A reintroduced reform at the American Senate would move hemp sampling from the flower to finished commodities.
The bill’s summary from its author’s office Kentucky’s Senator Rand Paul, noted that since hemp plants’ THC content depends on uncontrollable environmental factors, hemp processors are well-positioned to regulate their products’ final THC level.
Based on the summary, this move provides a statutory solution to this issue and eases the weight on growers.
This week, Paul re-submitted his HEMP (Hemp Economic Mobilization Plan) ACT. The HEMP Act was initially proposed towards the end of the last legislative session of the American Congress but failed to garner any vote.
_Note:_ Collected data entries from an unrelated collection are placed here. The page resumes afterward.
(** ** Properties *)

(** C5: Over two consecutive frames of the tracker's geometry, both updates
    succeed and the second damage map is exact: a block is reported clean iff
    its fingerprints agree; a block whose pixels did not change is clean; and
    where the hash does not collide a block is dirty iff its pixels changed. *)
Theorem damage_detects_changes
  (xxh3 : list Z -> Z -> Z) (crc : Z -> list Z -> Z) (t : DamageTracker) (f1 f2 : BgraFrame) :
  tracker_wf t -> frame_grid f1 = tracker_grid t -> frame_grid f2 = tracker_grid t ->
  exists t1 s1 t2 s2,
    DamageTracker_update xxh3 crc t f1 = (t1, Ok s1) /\
    DamageTracker_update xxh3 crc t1 f2 = (t2, Ok s2) /\
    forall i b, 0 <= i -> block_bounds (tracker_grid t) i = Some b ->
      let h f := hash_block xxh3 crc (tracker_kernel t) f b in
      let dirty := is_dirty (damage_map t2) i in
      (dirty = false <-> h f1 = h f2) /\
      (block_rows f1 b = block_rows f2 b -> dirty = false) /\
      ((h f1 = h f2 -> block_rows f1 b = block_rows f2 b) ->
       dirty = true <-> block_rows f1 b <> block_rows f2 b).
Proof.
  intros Ht E1 E2.
  destruct (DamageTracker_update_spec xxh3 crc t f1 Ht E1)
    as (t1 & s1 & U1 & Ht1 & B1 & G1 & K1 & H1 & _).
  destruct (DamageTracker_update_spec xxh3 crc t1 f2 Ht1)
    as (t2 & s2 & U2 & Ht2 & B2 & G2 & K2 & H2 & _); [congruence|].
  exists t1, s1, t2, s2. split_and!; auto. intros i b Hi Hb h dirty.
  assert (Hc : 0 <= i < block_count (tracker_grid t)).
  { apply block_bounds_Some in Hb as [? _]; [lia|done]. }
  destruct (H1 i Hc) as [Hh1 _]. destruct (H2 i ltac:(rewrite G1; lia)) as [_ Hd].
  unfold block_changed, block_hash in *. rewrite B1, G1, K1, Hb in Hd.
  rewrite Hb in Hh1. rewrite Hh1 in Hd. cbn in Hd. fold (h f1) (h f2) in Hd. fold dirty in Hd.
  assert (Iff : dirty = false <-> h f1 = h f2) by (rewrite Hd, negb_false_iff; apply Z.eqb_eq).
  split_and!; [done| |].
  - intros Er. apply Iff. by apply hash_block_content.
  - intros Hinj. rewrite <- not_false_iff_true, Iff. split; [|naive_solver].
    intros Hne Er. apply Hne. by apply hash_block_content.
Qed.
(* ===== verification/UsbAttachment.v ===== *)
(** * USB bridge: in-flight ledger and attachment lifecycle

    Models [shared/usb-bridge/src/ledger.rs] and [state.rs].  The ordered map
    of in-flight requests is a [gmap] from URB id to record; the order in which
    [drain_generation] visits it is made explicit by sorting the ids. *)

From S2P Require Import Prelude UsbDescriptor.

Definition MAX_IN_FLIGHT_URBS : Z := 128.

(** ** The ledger *)

Record UrbRecord := mkUrbRecord {
  urb_generation : Z;
  urb_endpoint : Z;
  urb_transfer_kind : TransferKind;
  declared_length : Z;
  deadline_millis : Z
}.

#[global] Instance UrbRecord_eq_dec : EqDecision UrbRecord.
Proof. solve_decision. Defined.

Inductive LedgerError :=
| Capacity
| Duplicate (id : Z)
| Unknown (id : Z)
| StaleGeneration (expected actual : Z).

Abbreviation InFlightLedger := (gmap Z UrbRecord).

Definition ledger_len (l : InFlightLedger) : Z := Z.of_nat (size l).

Definition submit (l : InFlightLedger) (id : Z) (record : UrbRecord)
  : InFlightLedger * result LedgerError unit :=
  if MAX_IN_FLIGHT_URBS <=? ledger_len l then (l, Err Capacity)
  else if bool_decide (is_Some (l !! id)) then (l, Err (Duplicate id))
  else (<[id := record]> l, Ok tt).

Definition take_matching (l : InFlightLedger) (generation id : Z)
  : InFlightLedger * result LedgerError UrbRecord :=
  match l !! id with
  | None => (l, Err (Unknown id))
  | Some record =>
    if negb (urb_generation record =? generation)
    then (l, Err (StaleGeneration (urb_generation record) generation))
    else (delete id l, Ok record)
  end.

Definition cancel := take_matching.
Definition complete := take_matching.

(** [ids.into_iter().filter_map(|id| requests.remove(&id)).collect()] *)
Fixpoint remove_ids (l : InFlightLedger) (ids : list Z) : InFlightLedger * list UrbRecord :=
  match ids with
  | [] => (l, [])
  | id :: ids =>
    match l !! id with
    | Some record => let '(l, records) := remove_ids (delete id l) ids in (l, record :: records)
    | None => remove_ids l ids
    end
  end.
(** The queue is bounded: the visible units and the pinned one never exceed
    the capacity, or two when the capacity is one (a pinned unit and its
    recovery point are kept together). *)
Theorem queue_bounded cap interval q ops :
  SharedVideoQueue_new cap interval = Some q ->
  let q' := rs_queue (queue_run q ops) in
  len (deque q') + Z.b2z (is_some (generation_recovery q')) <= Z.max cap 2.
Proof.
  intros E q'. pose proof (run_inv cap ops (mkRun q 0 [] []) (queue_inv_new _ _ _ E)) as H.
  pose proof (qi_capacity _ _ _ _ _ H) as [<- _]. exact (qi_bound _ _ _ _ _ H).
Qed.

Definition sample_queue (cap : Z) : SharedVideoQueue AccessUnit :=
  mkQueue cap 1000 [] None false false false false false 0 None false false 0 0 0 0 0 0 0.

Lemma queue_bounded_witness :
  let q' := rs_queue (queue_run (sample_queue 1) [QBegin; QPin 0; QPush key 1; QActivate]) in
  len (deque q') = 2 /\ len (deque q') + Z.b2z (is_some (generation_recovery q')) <= Z.max 1 2.
Proof.
  split; [vm_compute; reflexivity|].
  exact (queue_bounded 1 1000 (sample_queue 1) [QBegin; QPin 0; QPush key 1; QActivate] eq_refl).
Defined.

(** A pending keyframe request is never forgotten: either it is due now, or
    a retry deadline in the future is announced and from that deadline on it is
    due; when nothing is pending, nothing is due and no retry is announced. *)
Theorem keyframe_retry_no_lost_wakeup {T} (q : SharedVideoQueue T) now :
  let r := keyframe_request_retry q now in
  if retry_pending r
  then retry_due r = true \/
       exists t, retry_at r = Some t /\ now < t /\
         forall later, t <= later -> retry_due (keyframe_request_retry q later) = true
  else retry_due r = false /\ retry_at r = None.
Proof.
  cbn. unfold keyframe_request_due_at, keyframe_request_retry_at.
  destruct (keyframe_request_pending q); cbn [andb negb]; [|done].
  destruct (last_keyframe_request_at q) as [last|]; cbn; [|by left].
  destruct (Z.leb_spec (keyframe_request_min_interval q) (Z.max (now - last) 0)); [by left|right].
  rewrite (proj2 (Z.ltb_lt now _)) by lia. eexists. split; [reflexivity|]. split; [lia|].
  intros later Hl. apply Z.leb_le. lia.
Qed.

(** Full-frame requests are coalesced without being lost: delivered keyframe
    requests are at least the minimum interval apart, and a request that is not
    delivered at once announces a deadline, stays pending through every earlier
    poll, and is delivered by the first poll at or after the deadline. *)
Theorem full_frame_coalescer_exact c ops now :
  0 <= co_min_interval c ->
  StronglySorted (fun a b => a + co_min_interval c <= b) (coalescer_run c ops) /\
  let '(c1, d) := ff_request c now in
  deliver_now d = true \/
  exists due, deliver_at d = Some due /\ now < due /\
    forall early later, Forall (fun t => t < due) early -> due <= later ->
      let c2 := foldl (fun c t => (ff_poll c t).1) c1 early in
      co_pending c2 = true /\ deliver_now (ff_poll c2 later).2 = true.
Proof.
  intros Hc. split; [by apply coalescer_spaced|]. unfold ff_request.
  destruct (deliver_due_at c now) as [due|] eqn:E; cbn [is_some negb]; [|by left].
  right. exists due. split; [exact E|].
  unfold deliver_due_at in E. destruct (last_delivered_at c) as [last|] eqn:El; [|done]. cbn in E.
  destruct (Z.ltb_spec now (last + co_min_interval c)) as [Hlt|]; [|done]. injection E as <-.
  split; [done|]. intros early later He Hl.
  assert (Hfix : foldl (fun c t => (ff_poll c t).1) (mkCoalescer (co_min_interval c) (Some last) true) early
                 = mkCoalescer (co_min_interval c) (Some last) true).
  { induction He as [|t early Ht _ IH]; [done|]. cbn [foldl]. unfold ff_poll at 2. cbn.
    by rewrite (proj2 (Z.ltb_lt t _)). }
  cbv zeta. rewrite Hfix. split; [done|]. unfold ff_poll. cbn. by rewrite (proj2 (Z.ltb_ge later _)).
Qed.

Lemma full_frame_coalescer_exact_witness :
  coalescer_run (Coalescer_new 100) [CRequest 0; CRequest 30; CPoll 60; CPoll 100; CPoll 300] = [0; 100] /\
  StronglySorted (fun a b => a + 100 <= b)
    (coalescer_run (Coalescer_new 100) [CRequest 0; CRequest 30; CPoll 60; CPoll 100; CPoll 300]).
Proof.
  split; [reflexivity|].
  apply (full_frame_coalescer_exact (Coalescer_new 100)
           [CRequest 0; CRequest 30; CPoll 60; CPoll 100; CPoll 300] 0). vm_compute. congruence.
Defined.

(** The units a stuck queue keeps: streaming, no barrier, nothing to recover,
    and yet the generation-chain flag is set. *)
Definition chain_flag_stuck (q : SharedVideoQueue AccessUnit) : Prop :=
  generation_chain q = true /\ require_generation_recovery q = false /\ paused q = false /\
  protected_front q = false /\ closed q = false.

Definition streaming_op (op : QueueOp) : bool :=
  match op with QPush _ _ | QPop _ _ | QClear | QHandoff _ _ | QRollback _ | QAbandon | QTakeStats => true | _ => false end.

Lemma push_ordinary_flags {T} (q : SharedVideoQueue T) x c now :
  let q' := (push_ordinary q x c now).1 in
  generation_chain q' = generation_chain q /\
  require_generation_recovery q' = require_generation_recovery q /\ paused q' = paused q /\
  protected_front q' = protected_front q /\ closed q' = closed q.
Proof.
  unfold push_ordinary. destruct (class_keyframe c); [done|].
  destruct (awaiting_keyframe q); [|destruct (len (deque q) <? capacity q); [done|]];
    match goal with |- context [drop_and_request ?q' ?n ?b now] =>
      destruct (drop_and_request_fields q' n b now) as (p1 & p2 & p3 & ->) end; done.
Qed.

Lemma chain_flag_stuck_step st op :
  streaming_op op = true -> chain_flag_stuck (rs_queue st) -> chain_flag_stuck (rs_queue (queue_step st op)).
Proof.
  destruct st as [q next d gone]. unfold chain_flag_stuck. cbn [rs_queue]. intros Ho (H1 & H2 & H3 & H4 & H5).
  destruct op as [c now|now|bytes clock| | | | | |success now|at_| |]; try done; cbn [queue_step rs_queue].
  - unfold push. rewrite H5, H1, H2, H3, H4. cbn [andb]. cbv zeta.
    match goal with |- context [push_ordinary q ?x c now] =>
      destruct (push_ordinary_flags q x c now) as (E1 & E2 & E3 & E4 & E5) end.
    rewrite E1, E2, E3, E4, E5. by split_and!.
  - destruct (pop_front_with_bytes q bytes clock) as [q1 r] eqn:E.
    apply pop_cases in E as [[-> _]|(x & rest & _ & _ & _ & _ & _ & _ & E4 & E5 & E6 & _ & E8 & E9)];
      cbn [rs_queue]; [done|]. rewrite E4, E5, E6, E8, E9. by split_and!.
  - by destruct success.
  - unfold clear_keyframe_request_if_at. by case_match.
Qed.

(** A recovery point that overflows the queue while the pinned unit is still
    at its front leaves the generation-chain flag set although nothing is left
    to recover. From then on, until the next generation barrier or close, the
    queue reports no ordinary room whatever its fill, even when it is empty and
    the next dependent unit would be enqueued by the ordinary path. *)
Theorem room_state_stuck_after_overflow :
  let st := queue_run (sample_queue 2)
              [QBegin; QPin 0; QPush key 1; QActivate; QPush key 2;
               QPop (fun _ => 9) 3; QPop (fun _ => 9) 4] in
  deque (rs_queue st) = [] /\ awaiting_keyframe (rs_queue st) = false /\
  (push (rs_queue st) (mkAu 9 false) delta 5).2 = Enqueued 0 /\
  forall ops, forallb streaming_op ops = true ->
    room_state (rs_queue (foldl queue_step st ops)) = NotOrdinary.
Proof.
  cbv zeta. split_and!; [vm_compute; reflexivity..|]. intros ops Hops.
  set (st := queue_run _ _).
  assert (H : chain_flag_stuck (rs_queue st)) by (vm_compute; by split_and!).
  clearbody st. revert st H. induction ops as [|op ops IH]; intros st H; cbn [foldl].
  - destruct H as (H1 & _). unfold room_state. rewrite H1. by rewrite !andb_false_r.
  - cbn [forallb] in Hops. apply andb_true_iff in Hops as [Ho Hops]. apply IH; [done|].
    by apply chain_flag_stuck_step.
Qed.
When relaunching the reform, Paul said that more work needs to be done to prevent the state administration from burdening growers with irrelevant bureaucratic micromanaging.
Paul’s proposed legislation would significantly also affect America’s hemp sector by raising acceptable THC levels in commercial hemp from 0.3% to 1.0%.
The HEMP ACT relaunch arrives after USDA( United States Department of Agriculture) regulations were enacted on 22nd March. Those regulations set a limit for negligent THC infringements at 1.0 percent THC, implying that hemp producers whose plants go beyond the state 0.3% cap but don’t surpass the 1.0% won’t be regarded as a law violation. But growers have to destroy those plants.
Those USDA regulations also entail licensing requirements, hemp fields’ record-keeping,non-compliant crop disposal, procedures for tackling violations, and so on. According to those rules, THC measuring has to be carried out at America’s DEA( Drug Enforcement Administration) licensed labs from 31st Dec 2022.
Paul’s bill would reduce enforcement and possibly encourage research studies into hemp varieties that show THC content between 0.3% and 1.0%. Higher THC content would also boost the CBD landscape.
Additionally, The Hemp Act expands the requirements valid for folks conveying hemp shipments, and other changes.